• **Your instructions**
Each entry in the listing below should be restated word for word.

• **Raw data**
(** A nil tree panics at the first write. *)
Lemma apply_nil settings clients rules hostname :
  (root ← applyFileBackend None settings;
   root ← applySession root hostname;
   root ← applyIngressRules root rules;
   applyClients root clients)
  = if decide (writes settings clients rules hostname) then Panic NilMapWrite else Ok None.
Proof.
  assert (forall key, childMap None key = Panic NilMapWrite) as Hnil by apply childMap_nil.
  unfold applyFileBackend, applySession, applyIngressRules, applyClients.
  destruct (decide (writes _ _ _ _)) as [Hw|Hw]; unfold writes in Hw.
  - destruct (FileUsersSecret settings) eqn:EF; [by rewrite Hnil|]. cbn [mbind outcome_bind].
    destruct (decide (hostname = "")); cbn [mbind outcome_bind]; [|by rewrite Hnil].
    destruct (decide (rules = [])); cbn [mbind outcome_bind]; [|by rewrite Hnil].
    destruct (decide (clients = [])); cbn [mbind outcome_bind]; [|by rewrite Hnil].
    exfalso. destruct Hw as [[? ?]|[?|[?|?]]]; congruence.
  - destruct (FileUsersSecret settings) eqn:EF; [destruct Hw; left; eauto|]. cbn [mbind outcome_bind].
    repeat (rewrite decide_True by (apply dec_stable; tauto); cbn [mbind outcome_bind]).
    done.
Qed.

(** The tree, in every case: the literal [null] empties it, so the first of the
    operator's writes, if there is one, is a write to a nil map. *)
Lemma renderRoot_refines settings clients rules hostname :
  renderRoot settings clients rules hostname =
  match parseAdditionalConfig settings with
  | Ok (Some base) => Ok (Some (configuration settings clients rules hostname base))
  | Ok None => if decide (writes settings clients rules hostname) then Panic NilMapWrite else Ok None
  | Err e => Err e
  | Panic p => Panic p
  end.
Proof.
  unfold renderRoot. destruct (parseAdditionalConfig settings) as [[base|]|e|p]; simpl; try done.
  - rewrite applyFileBackend_Some. simpl. rewrite applySession_Some. simpl.
    rewrite applyIngressRules_Some. apply applyClients_Some.
  - apply apply_nil.
Qed.

Lemma renderRoot_Some settings clients rules hostname base :
  parseAdditionalConfig settings = Ok (Some base) ->
  renderRoot settings clients rules hostname
  = Ok (Some (configuration settings clients rules hostname base)).
Proof. intros E. by rewrite renderRoot_refines, E. Qed.
End refinement.

(** What [renderConfig] does with a finished tree. *)
Definition encode `{Yaml} (root : gomap any) : outcome string :=
  match yaml_Marshal root with
  | inl out => Ok out
  | inr err => Err (ErrWrap "marshalling config: " err)
  end.

Lemma parseAdditionalConfig_no_panic settings p : parseAdditionalConfig settings <> Panic p.
Proof.
  unfold parseAdditionalConfig. destruct (AdditionalConfig settings) as [raw|]; [|done].
  case_decide; [done|]. pose proof (Unmarshal_no_panic (Raw raw) p).
  destruct (Unmarshal (Raw raw)); congruence.
Qed.

Lemma renderConfig_eq `{UnstableSort} `{Yaml} settings clients rules hostname :
  renderConfig settings clients rules hostname =
  match parseAdditionalConfig settings with
  | Ok (Some base) => encode (Some (configuration settings clients rules hostname base))
  | Ok None => if decide (writes settings clients rules hostname) then Panic NilMapWrite
               else encode None
  | Err e => Err e
  | Panic p => Panic p
  end.
Proof.
  unfold renderConfig. rewrite renderRoot_refines.
  destruct (parseAdditionalConfig settings) as [[base|]|e|p]; try done.
  by case_decide.
Qed.

(** C6: the rendered configuration is the YAML of the specified tree, in every
    case.  Text that is not a JSON object is reported and nothing is encoded; an
    object (or no text at all, an empty object) becomes the user's tree with the
    operator's four writes; and only the JSON literal [null] can make rendering
    panic, exactly when one of the writes is due. *)
Theorem renderConfig_refines `{UnstableSort} `{Yaml} settings clients rules hostname :
  (forall p, parseAdditionalConfig settings <> Panic p) /\
  renderConfig settings clients rules hostname =
  match parseAdditionalConfig settings with
  | Ok (Some base) => encode (Some (configuration settings clients rules hostname base))
  | Ok None => if decide (writes settings clients rules hostname) then Panic NilMapWrite
               else encode None
  | Err e => Err e
  | Panic p => Panic p
  end.
Proof.
  split; [apply parseAdditionalConfig_no_panic|apply renderConfig_eq].
Qed.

• **Response to this task**
(** A nil tree panics at the first write. *)
Lemma apply_nil settings clients rules hostname :
  (root ← applyFileBackend None settings;
   root ← applySession root hostname;
   root ← applyIngressRules root rules;
   applyClients root clients)
  = if decide (writes settings clients rules hostname) then Panic NilMapWrite else Ok None.
Proof.
  assert (forall key, childMap None key = Panic NilMapWrite) as Hnil by apply childMap_nil.
  unfold applyFileBackend, applySession, applyIngressRules, applyClients.
  destruct (decide (writes _ _ _ _)) as [Hw|Hw]; unfold writes in Hw.
  - destruct (FileUsersSecret settings) eqn:EF; [by rewrite Hnil|]. cbn [mbind outcome_bind].
    destruct (decide (hostname = "")); cbn [mbind outcome_bind]; [|by rewrite Hnil].
    destruct (decide (rules = [])); cbn [mbind outcome_bind]; [|by rewrite Hnil].
    destruct (decide (clients = [])); cbn [mbind outcome_bind]; [|by rewrite Hnil].
    exfalso. destruct Hw as [[? ?]|[?|[?|?]]]; congruence.
  - destruct (FileUsersSecret settings) eqn:EF; [destruct Hw; left; eauto|]. cbn [mbind outcome_bind].
    repeat (rewrite decide_True by (apply dec_stable; tauto); cbn [mbind outcome_bind]).
    done.
Qed.

(** The tree, in every case: the literal [null] empties it, so the first of the
    operator's writes, if there is one, is a write to a nil map. *)
Lemma renderRoot_refines settings clients rules hostname :
  renderRoot settings clients rules hostname =
  match parseAdditionalConfig settings with
  | Ok (Some base) => Ok (Some (configuration settings clients rules hostname base))
  | Ok None => if decide (writes settings clients rules hostname) then Panic NilMapWrite else Ok None
  | Err e => Err e
  | Panic p => Panic p
  end.
Proof.
  unfold renderRoot. destruct (parseAdditionalConfig settings) as [[base|]|e|p]; simpl; try done.
  - rewrite applyFileBackend_Some. simpl. rewrite applySession_Some. simpl.
    rewrite applyIngressRules_Some. apply applyClients_Some.
  - apply apply_nil.
Qed.

Lemma renderRoot_Some settings clients rules hostname base :
  parseAdditionalConfig settings = Ok (Some base) ->
  renderRoot settings clients rules hostname
  = Ok (Some (configuration settings clients rules hostname base)).
Proof. intros E. by rewrite renderRoot_refines, E. Qed.
End refinement.

(** What [renderConfig] does with a finished tree. *)
Definition encode `{Yaml} (root : gomap any) : outcome string :=
  match yaml_Marshal root with
  | inl out => Ok out
  | inr err => Err (ErrWrap "marshalling config: " err)
  end.

Lemma parseAdditionalConfig_no_panic settings p : parseAdditionalConfig settings <> Panic p.
Proof.
  unfold parseAdditionalConfig. destruct (AdditionalConfig settings) as [raw|]; [|done].
  case_decide; [done|]. pose proof (Unmarshal_no_panic (Raw raw) p).
  destruct (Unmarshal (Raw raw)); congruence.
Qed.

Lemma renderConfig_eq `{UnstableSort} `{Yaml} settings clients rules hostname :
  renderConfig settings clients rules hostname =
  match parseAdditionalConfig settings with
  | Ok (Some base) => encode (Some (configuration settings clients rules hostname base))
  | Ok None => if decide (writes settings clients rules hostname) then Panic NilMapWrite
               else encode None
  | Err e => Err e
  | Panic p => Panic p
  end.
Proof.
  unfold renderConfig. rewrite renderRoot_refines.
  destruct (parseAdditionalConfig settings) as [[base|]|e|p]; try done.
  by case_decide.
Qed.

(** C6: the rendered configuration is the YAML of the specified tree, in every
    case.  Text that is not a JSON object is reported and nothing is encoded; an
    object (or no text at all, an empty object) becomes the user's tree with the
    operator's four writes; and only the JSON literal [null] can make rendering
    panic, exactly when one of the writes is due. *)
Theorem renderConfig_refines `{UnstableSort} `{Yaml} settings clients rules hostname :
  (forall p, parseAdditionalConfig settings <> Panic p) /\
  renderConfig settings clients rules hostname =
  match parseAdditionalConfig settings with
  | Ok (Some base) => encode (Some (configuration settings clients rules hostname base))
  | Ok None => if decide (writes settings clients rules hostname) then Panic NilMapWrite
               else encode None
  | Err e => Err e
  | Panic p => Panic p
  end.
Proof.
  split; [apply parseAdditionalConfig_no_panic|apply renderConfig_eq].
Qed.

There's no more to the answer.